Copy out the lines of the records below, and only those lines, from the one with "(** A window" through the one with "intros s. unfold", exactly as they appear.
•••
Lemma keeps_batches now : keeps (_build_settlement_batches now).
Proof. unfold _build_settlement_batches, build_settlement_batch. keep. Qed.

(** A window whose weights are gone cancels its batch only while that is not closed. *)
Lemma keeps_dispose c a ids us : keeps (dispose_pool c a ids us).
Proof.
  unfold dispose_pool. destruct (has_positive_weight us); [apply keeps_quiet; footprint|].
  intros s. unfold existing_batch_of. destruct (truthy _).
  2: { rewrite (sbind_run _ _ s None s) by done. simpl. reflexivity. }
  destruct (as_key (existing_field c "settlement_batch_id")) as [id|e] eqn:Eid; [|simpl; reflexivity].
  rewrite (sbind_run _ _ s (non_empty (aget id (batches s))) s) by done.
  destruct (non_empty (aget id (batches s))) as [batch|] eqn:E; [|simpl; reflexivity]. apply non_empty_some in E.
  destruct (batch_is_closed (Some batch)) eqn:Ec; [simpl; reflexivity|].
  destruct (dgetitem batch "id") as [v|] eqn:Ev; [|simpl; reflexivity].
  destruct (as_key v) as [i|] eqn:Ei; [|unfold sbind, slift; rewrite Ei; simpl; reflexivity].
  intros Hs. destruct (Hs _ _ E) as [Hid _]. unfold dgetitem in Ev. rewrite Hid in Ev. injection Ev as <-.
  injection Ei as <-.
  assert (Hc : roots_kept s (cancel_settlement_batch id (VInt 0) (VStr (iso_format (arg_current a))) s).2).
  { apply keeps_cancel. intros _ old Hold. apply (open_unrooted s id); [done|done|]. by rewrite E in Hold; injection Hold as <-. }
  revert Hs. change (roots_kept s ((do* (do* cancel_settlement_batch id (VInt 0) (VStr (iso_format (arg_current a))) in sret tt) in
    sret {| positive := false; projected_batch := VNone; allocations := map (fun u => (u, 0)) ids;
            budget_disposition := disposition_row "forfeited" (arg_pool a) 0 (arg_pool a);
            window_state := "no_positive_weight"; saved_amount := 0 |}) s).2).
  unfold sbind at 1 2. destruct (cancel_settlement_batch _ _ _ s) as [[x|e] s1]; exact Hc.
Qed.
#[export] Hint Resolve keeps_dispose : keeps.

Lemma keeps_write_window settings c a i : keeps (write_poker_window settings c a i).
Proof. unfold write_poker_window. keep. Qed.
#[export] Hint Resolve keeps_write_window : keeps.

Lemma keeps_build_window settings lane st en pool prov policy meta id now :
  keeps (build_poker_mtt_reward_window settings lane st en pool prov policy meta id now).
Proof. unfold build_poker_mtt_reward_window. keep. Qed.

#[export] Hint Resolve keeps_build_window : keeps.

Lemma keeps_poker_windows settings now : keeps (_build_poker_mtt_reward_windows settings now).
Proof. unfold _build_poker_mtt_reward_windows, build_lane_windows, build_closed_window. keep. Qed.
#[export] Hint Resolve keeps_batches keeps_poker_windows : keeps.

(** ** The handlers *)

Lemma keeps_reconcile self now : keeps (reconcile self now).
Proof.
  unfold reconcile.
  apply keeps_sbind; [apply keeps_quiet, quiet_publish|intros _].
  apply keeps_sbind; [apply keeps_quiet, quiet_settle_fast|intros _].
  apply keeps_sbind; [apply keeps_quiet, quiet_settle_daily|intros _].
  apply keeps_sbind; [apply keeps_quiet, quiet_release|intros _].
  apply keeps_sbind; [apply keeps_quiet, quiet_windows|intros _].
  apply keeps_sbind; [apply keeps_poker_windows|intros _].
  apply keeps_sbind; [apply keeps_batches|intros _].
  apply keeps_quiet, quiet_ranks.
Qed.
#[export] Hint Resolve keeps_reconcile : keeps.
(** ** Publishing *)

Lemma reads_add_window p c w : touches [] false (add_window p c w).
Proof. unfold add_window, forecast_window_rows, list_artifacts_for_entity, all_rows. footprint. Qed.

Lemma reads_content p windows c s t : tab t (foldS (add_window p) windows c s).2 = tab t s.
Proof.
  pose proof (touches_foldS [] false (add_window p) windows c (fun c w => reads_add_window p c w) s) as [H _].
  apply H. intros [].
Qed.

(** The rows that the windows of a batch contribute. *)
Definition window_rows (batch : dict) (s : FakeRepository) (rows : list dict) : Prop :=
  exists lane windows content,
    str_or_empty (dget batch "lane") = Ok lane /\
    as_list (dget_or batch "reward_window_ids" (VList [])) = Ok windows /\
    (foldS (add_window (str_startswith "poker_mtt_" lane)) windows empty_content s).1 = Ok content /\
    mapR as_dict (content_rows content) = Ok rows.

Lemma publish_stores self id now batch s r s' :
  aget "id" batch = Some (VStr id) -> truthy (dget batch "canonical_root") = false ->
  NoDup (akeys (tab _artifacts s)) -> no_pages id s ->
  make_anchor_ready self id now batch s = (Ok r, s') ->
  exists rows merged payload projected pages size batch',
    window_rows batch s rows /\ merge_reward_component_rows rows = Ok merged /\
    build_paged_poker_mtt_projection_payload payload size = Ok (projected, pages) /\
    list_field payload "miner_reward_rows" = Ok (map VDict merged) /\ NoDup (akeys payload) /\
    truthy (dget payload "artifact_pages") = false /\
    aget id (tab _settlement_batches s') = Some batch' /\ dget batch' "state" = VStr "anchor_ready" /\
    dget batch' "anchor_payload_json" = VDict projected /\
    Permutation (payloads (selected (is_page_of id) (tab _artifacts s'))) (map VDict pages).
Proof.
  intros Hid Hroot Hnd Hfree H. unfold make_anchor_ready in H. rewrite Hroot in H.
  apply sbind_ok in H as (anchorable & s1 & [= _ <-] & H). apply sbind_ok in H as (u1 & s1 & [= _ <-] & H).
  apply sbind_ok in H as (lane & s1 & Hlane & H). injection Hlane as Hlane <-. cbv zeta in H.
  apply sbind_ok in H as (u2 & s1 & [= _ <-] & H).
  apply sbind_ok in H as (windows & s1 & Hw & H). injection Hw as Hw <-.
  apply sbind_ok in H as (content & s1 & Hc & H).
  pose proof (reads_content (str_startswith "poker_mtt_" lane) windows empty_content s) as Hsame.
  rewrite Hc in Hsame. cbn [snd] in Hsame.
  apply sbind_ok in H as (anchor & s2 & Ha & H). injection Ha as Ha <-.
  apply sbind_ok in H as (u3 & s2 & [= _ <-] & H). cbn [andb] in H.
  destruct (anchor_paged _ _ _ _ _ _ Ha) as (rows & merged & payload & Hrows & Hmerged & Hpaged & Hfield & Hkeys & Hno).
  destruct (paged_pages _ _ _ _ Hpaged) as (Hne & parts & built & Hbuilt & Hfrom).
  apply sbind_ok in H as (art & s2 & Hup & H). rewrite Hbuilt in Hup.
  match type of Hup with _upsert_settlement_anchor_artifact (dupdate _ ?u) _ _ _ = _ =>
    set (fields := u) in Hup; assert (Hfields : NoDup (akeys fields)) by nodup_keys end.
  set (candidate := dupdate batch fields) in Hup.
  destruct (stored_pages candidate (anchor_json anchor) (VStr (anchor_hash anchor)) id now s1 s2 art parts built Hup)
    as [Hperm Htabs].
  { unfold candidate. by rewrite dget_dupdate. }
  { done. }
  { unfold candidate. by rewrite aget_dupdate. }
  { unfold candidate. by rewrite aget_dupdate. }
  { done. }
  { by rewrite Hsame. }
  { intros i row. rewrite Hsame. apply Hfree. }
  apply sbind_ok in H as (saved & s3 & Hmark & H). injection H as _ <-.
  apply sbind_ok in Hmark as (u4 & s4 & Hreq & Hmark).
  assert (s4 = s2) as -> by (unfold require_batch, require_row in Hreq; apply sbind_ok in Hreq as (x & y & [= <- <-] & Hreq);
    by destruct (ahas _ _); injection Hreq as _ <-).
  unfold save_settlement_batch in Hmark. 
  match type of Hmark with save_row _ ?u _ = _ => set (up := u) in Hmark end.
  unfold save_row in Hmark. rewrite (save_keyed_run _ _ _ _ id) in Hmark by done. injection Hmark as _ <-.
  assert (Hup' : NoDup (akeys up)) by nodup_keys.
  exists rows, merged, payload, (anchor_json anchor), (anchor_pages anchor),
    (poker_mtt_projection_artifact_page_size (settings self)). eexists.
  split_and!; try done.
  - exists lane, windows, content. split_and!; [done..|by rewrite Hc|done].
  - rewrite tab_set_tab_eq. apply aget_aset_eq.
  - by apply merged_dget.
  - by apply merged_dget.
  - rewrite tab_set_tab_ne by done. by rewrite Hperm, Hbuilt.
Qed.

(** C5: What a newly published batch stores is what its windows earned: the rows
    that are read back from its payload and the artifact store, as the
    confirmation reads them, are the merge of the rows of its windows, whatever
    the page size and the order of the store. *)
Theorem published_rows_resolve self id now batch s r s' artifacts s'' :
  aget "id" batch = Some (VStr id) -> truthy (dget batch "canonical_root") = false ->
  NoDup (akeys (tab _artifacts s)) -> no_pages id s ->
  make_anchor_ready self id now batch s = (Ok r, s') ->
  list_artifacts_for_entity "settlement_batch" id s' = (Ok artifacts, s'') ->
  exists rows merged payload batch',
    window_rows batch s rows /\ merge_reward_component_rows rows = Ok merged /\
    aget id (tab _settlement_batches s') = Some batch' /\ dget batch' "state" = VStr "anchor_ready" /\
    dget batch' "anchor_payload_json" = VDict payload /\
    resolve_settlement_anchor_reward_rows payload artifacts = Ok (map VDict merged).
Proof.
  intros Hid Hroot Hnd Hfree H Hlist. apply listed_pages in Hlist.
  destruct (publish_stores _ _ _ _ _ _ _ Hid Hroot Hnd Hfree H)
    as (rows & merged & payload & projected & pages & size & batch' & Hrows & Hm & Hp & Hf & Hk & Hno & Hb & Hst & Hj & Hs).
  exists rows, merged, projected, batch'. split_and!; [done..|].
  apply (paging_inverse payload projected size pages (map VDict merged) artifacts); [done..|].
  etransitivity; [exact Hlist|exact Hs].
Qed.

(** ** An example *)

(** One window of two miners. *)
Definition demo_window_rows : list value :=
  map (fun kv => VDict [("miner_address", VStr kv.1); ("gross_reward_amount", VInt kv.2)]) [("a", 3); ("b", 4)].
Definition demo_membership : dict :=
  [("id", VStr "art:w"); ("kind", VStr "reward_window_membership"); ("entity_type", VStr "reward_window");
   ("entity_id", VStr "rw_1"); ("payload_json", VDict [("miner_reward_rows", VList demo_window_rows)])].
Definition demo_open_batch : dict :=
  [("id", VStr "sb_1"); ("state", VStr "open"); ("lane", VStr "forecast_15m");
   ("reward_window_ids", VList [VStr "rw_1"]); ("total_reward_amount", VInt 7)].
Definition demo_open_store : FakeRepository :=
  set_tab _settlement_batches [("sb_1", demo_open_batch)]
    (set_tab _reward_windows [("rw_1", [("id", VStr "rw_1")])]
      (set_tab _artifacts [("art:w", demo_membership)] empty_repository)).
(* ===== verification/CryptoAuth.v ===== *)
(** * Identity of a miner ([crypto_auth.py])

    The address of a public key in Bech32, the payload and the check of a
    signature, and the nonces against replay.  The curve library [eth_keys] is
    a record of functions, and RIPEMD-160, which [hashlib.new] takes from
    OpenSSL, a function: both are arguments.  The table of the miners that the
    nonces are kept in is an association of addresses with nonces. *)
From Stdlib Require Import ZArith Lia Ascii String.
From stdpp Require Import base list strings.
From S2P Require Import Prelude PyText PyFloat PyValue Sha256 Json ChainClient.
Open Scope Z_scope.

(** ** Bech32 *)

Definition _BECH32_CHARSET : string := "qpzry9x8gf2tvdw0s3jn54khce6mua7l".

Definition GEN : list Z := [0x3b6a57b2; 0x26508e6d; 0x1ea119fa; 0x3d4233dd; 0x2a1462b3].

(** [for i in range(5): chk ^= GEN[i] if ((b >> i) & 1) else 0] *)
Definition generators (b : Z) : Z :=
  foldr Z.lxor 0 (imap (fun i g => if Z.testbit b (Z.of_nat i) then g else 0) GEN).

Definition polymod_step (chk v : Z) : Z :=
  let b := Z.shiftr chk 25 in
  Z.lxor (Z.lxor (Z.shiftl (Z.land chk 0x1FFFFFF) 5) v) (generators b).

Definition _bech32_polymod (values : list Z) : Z := fold_left polymod_step values 1.

Definition _bech32_hrp_expand (hrp : string) : list Z :=
  map (fun c => Z.shiftr (code c) 5) (chars hrp) ++ [0] ++ map (fun c => Z.land (code c) 31) (chars hrp).

Definition _bech32_create_checksum (hrp : string) (data : list Z) : list Z :=
  let values := _bech32_hrp_expand hrp ++ data in
  let polymod := Z.lxor (_bech32_polymod (values ++ [0; 0; 0; 0; 0; 0])) 1 in
  map (fun i => Z.land (Z.shiftr polymod (5 * (5 - i))) 31) [0; 1; 2; 3; 4; 5].

(** [while bits >= tobits: ...]: the emitted groups and the bits that are left;
    each round takes [tobits] bits, so [bits] rounds are enough. *)
Fixpoint emit (fuel : nat) (tobits acc bits : Z) : list Z * Z :=
  match fuel with
  | O => ([], bits)
  | S fuel =>
      if tobits <=? bits then
        let bits := bits - tobits in
        let '(l, rest) := emit fuel tobits acc bits in
        (Z.land (Z.shiftr acc bits) (2 ^ tobits - 1) :: l, rest)
      else ([], bits)
  end.

Definition convert_step (frombits tobits : Z) (state : Z * Z * list Z) (value : Z) : Z * Z * list Z :=
  let '(acc, bits, ret) := state in
  let acc := Z.lor (Z.shiftl acc frombits) value in
  let bits := bits + frombits in
  let '(l, bits) := emit (Z.to_nat bits) tobits acc bits in
  (acc, bits, ret ++ l).

Definition _convertbits (data : list Z) (frombits tobits : Z) (pad : bool) : list Z :=
  let '(acc, bits, ret) := fold_left (convert_step frombits tobits) data (0, 0, []) in
  if pad && negb (bits =? 0)
  then ret ++ [Z.land (Z.shiftl acc (tobits - bits)) (2 ^ tobits - 1)]
  else ret.

(** [_BECH32_CHARSET[d]] *)
Definition charset_at (d : Z) : res ascii := of_option (chars _BECH32_CHARSET !! Z.to_nat d) IndexError.

Definition _bech32_encode (hrp : string) (data_bytes : list Z) : res string :=
  let data5 := _convertbits data_bytes 8 5 true in
  let combined := data5 ++ _bech32_create_checksum hrp data5 in
  let? text := mapR charset_at combined in
  Ok (hrp +:+ "1" +:+ of_chars text).

(** ** Addresses *)

Definition fromhex (s : string) : res (list Z) :=
  of_option (bytes_fromhex (chars s)) (ValueError "non-hexadecimal number found in fromhex() arg").

Definition pubkey_to_compressed (pubkey_hex : string) : res (list Z) :=
  let? pub_bytes := fromhex (str_removeprefix "0x" pubkey_hex) in
  let n := length pub_bytes in
  let? _ := guard (n =? 64)%nat
              (ValueError ("expected 64-byte uncompressed key, got " +:+ string_of_Z (Z.of_nat n))) in
  let x := take 32 pub_bytes in
  let y := drop 32 pub_bytes in
  let? last_y := of_option (last y) IndexError in
  Ok ((if Z.even last_y then 2 else 3) :: x).

Section Addresses.
Context (ripemd160 : list Z -> res (list Z)) (str_exc : exn -> string).

Definition derive_address_from_pubkey (pubkey_hex : string) : res string :=
  let? compressed := pubkey_to_compressed pubkey_hex in
  let? ripemd := ripemd160 (sha256 compressed) in
  _bech32_encode "claw" ripemd.

Definition verify_address_pubkey_binding (address pubkey_hex : string) : bool * string :=
  match derive_address_from_pubkey pubkey_hex with
  | Ok expected_address =>
      if negb (String.eqb address expected_address)
      then (false, "address does not match public key: expected " +:+ expected_address +:+ ", got " +:+ address)
      else (true, "")
  | Err e => (false, "address/pubkey verification failed: " +:+ str_exc e)
  end.
End Addresses.

(** ** Signatures *)

Definition build_sign_payload (challenge_id answer miner_address : string) (nonce : Z) : list Z :=
  sha256 (utf8 (challenge_id +:+ "|" +:+ answer +:+ "|" +:+ miner_address +:+ "|" +:+ string_of_Z nonce)).

(** What the code uses of [eth_keys]. *)
Record EthKeys (Signature PublicKey : Type) := {
  new_signature : list Z -> res Signature;
  new_public_key : list Z -> res PublicKey;
  recover_public_key : Signature -> list Z -> res PublicKey;
  same_key : PublicKey -> PublicKey -> bool
}.
Arguments new_signature {Signature PublicKey} _ _.
Arguments new_public_key {Signature PublicKey} _ _.
Arguments recover_public_key {Signature PublicKey} _ _ _.
Arguments same_key {Signature PublicKey} _ _ _.

Section Signatures.
Context {Signature PublicKey : Type} (eth_keys : EthKeys Signature PublicKey) (str_exc : exn -> string).

Definition verify_signature (challenge_id answer miner_address : string) (nonce : Z)
  (signature_hex expected_pubkey_hex : string) : bool * string :=
  let msg_hash := build_sign_payload challenge_id answer miner_address nonce in
  match bytes_fromhex (chars (str_removeprefix "0x" signature_hex)) with
  | None => (false, "signature is not valid hex")
  | Some sig_bytes =>
      if negb (length sig_bytes =? 65)%nat
      then (false, "signature must be 65 bytes, got " +:+ string_of_Z (Z.of_nat (length sig_bytes)))
      else
        match (let? sig := new_signature eth_keys sig_bytes in recover_public_key eth_keys sig msg_hash) with
        | Err e => (false, "signature verification failed: " +:+ str_exc e)
        | Ok recovered_pub =>
            match (let? b := fromhex (str_removeprefix "0x" expected_pubkey_hex) in new_public_key eth_keys b) with
            | Err _ => (false, "registered public key is invalid")
            | Ok expected_pub =>
                if negb (same_key eth_keys recovered_pub expected_pub)
                then (false, "signature does not match registered public key")
                else (true, "")
            end
        end
  end.
End Signatures.

(** ** Nonces *)

(** The last nonce of each miner; [None] is the SQL null. *)
Definition nonces : Type := list (string * option Z).

Definition check_nonce (db : nonces) (miner_address : string) (nonce now_ms : Z) : bool * string :=
  match aget miner_address db with
  | None => (false, "miner not found")
  | Some row =>
      let last_nonce := default 0 row in
      if nonce <=? last_nonce
      then (false, "nonce " +:+ string_of_Z nonce +:+ " is not greater than last nonce " +:+ string_of_Z last_nonce +:+
                   " (replay rejected)")
      else if now_ms + 300000 <? nonce then (false, "nonce too far in future (max 5 min ahead)")
      else (true, "")
  end.

(** [UPDATE miners SET last_nonce=? WHERE address=?] *)
Definition update_nonce (db : nonces) (miner_address : string) (nonce : Z) : nonces :=
  match aget miner_address db with Some _ => aset miner_address (Some nonce) db | None => db end.
(** C36: the report on the chain counts what the store holds.  Each job is counted
    once under its state, the stale ones are among the pending ones, the status
    is critical exactly when the loop has reached its threshold of consecutive
    errors, and ok exactly when there is neither that, a stale nor a failed job. *)
Theorem chain_report_counts jobs metrics settings now report :
  _build_chain_health_snapshot jobs metrics settings now = Ok report ->
  exists d pending stale awaiting failing status,
    dget report "anchor_jobs" = VDict d /\ dget report "status" = VStr status /\
    loop_failing settings metrics "anchor_reconcile_loop_error_alert_threshold" = Ok failing /\
    dget d "total_count" = VInt (Z.of_nat (length jobs)) /\
    dget d "anchored_count" = VInt (state_count "anchored" jobs) /\
    dget d "failed_count" = VInt (state_count "anchor_failed" jobs) /\
    dget d "pending_confirmation_count" = VInt pending /\ dget d "awaiting_broadcast_count" = VInt awaiting /\
    pending + awaiting = state_count "anchor_submitted" jobs /\
    dget d "stale_pending_confirmation_count" = VInt stale /\ 0 <= stale <= pending /\
    (status = "critical"%string <-> failing = true) /\
    (status = "ok"%string <-> failing = false /\ stale = 0 /\ state_count "anchor_failed" jobs = 0).
Proof.
  unfold _build_chain_health_snapshot. intros H. apply rbind_ok in H as (w & _ & H). apply rbind_ok in H as (n & _ & H).
  apply rbind_ok in H as (c & Hc & H). apply rbind_ok in H as (failing & Hf & H). apply Ok_inj in H as <-.
  apply count_jobs_adds in Hc as (A1 & A2 & A3 & A4). cbn [no_jobs pending_confirmation_count awaiting_broadcast_count anchored_count failed_count stale_pending_confirmation_count] in A1, A2, A3, A4. do 6 eexists.
  split; [reflexivity|]. split; [reflexivity|]. split; [exact Hf|]. split; [reflexivity|].
  split; [cbn; f_equal; lia|]. split; [cbn; f_equal; lia|]. split; [reflexivity|]. split; [reflexivity|]. split; [exact A1|].
  split; [reflexivity|]. split; [lia|]. split.
  - rewrite status_critical. destruct failing, (0 <? stale_pending_confirmation_count c), (0 <? failed_count c); done.
  - assert (0 <= state_count "anchor_failed" jobs) by apply Nat2Z.is_nonneg. rewrite status_fine. case (Z.ltb_spec 0 (stale_pending_confirmation_count c)); intros;
      case (Z.ltb_spec 0 (failed_count c)); intros; destruct failing; simpl;
      (split; [intros; (discriminate || (split_and!; (done || lia)))|intros (E1 & E2 & E3); (done || lia)]).
Qed.

(** ** The queue of actions *)

(** When what follows an element outside [p] is outside [p] as well, the list is
    its elements in [p] before the others. *)
Lemma sorted_split {A} (R : A -> A -> Prop) (p : A -> bool) l :
  (forall x y, R x y -> p y = true -> p x = true) -> StronglySorted R l ->
  l = List.filter p l ++ List.filter (fun x => negb (p x)) l.
Proof.
  intros HR. induction 1 as [|x l Hl IH Hx]; [done|]. simpl. destruct (p x) eqn:E; simpl; [by f_equal|].
  assert (Hnone : forall y, In y l -> p y = false).
  { intros y Hy. destruct (p y) eqn:Ey; [|done]. rewrite List.Forall_forall in Hx. by rewrite (HR x y (Hx y Hy) Ey) in E. }
  assert (List.filter p l = []) as Ef.
  { clear -Hnone. induction l as [|y l IH]; simpl; [done|]. rewrite (Hnone y) by by left. apply IH. intros z Hz. apply Hnone. by right. }
  rewrite Ef in IH |- *. simpl in *. by f_equal.
Qed.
•••
Answer to the exercise:
(** A window whose weights are gone cancels its batch only while that is not closed. *)
Lemma keeps_dispose c a ids us : keeps (dispose_pool c a ids us).
Proof.
  unfold dispose_pool. destruct (has_positive_weight us); [apply keeps_quiet; footprint|].
  intros s. unfold existing_batch_of. destruct (truthy _).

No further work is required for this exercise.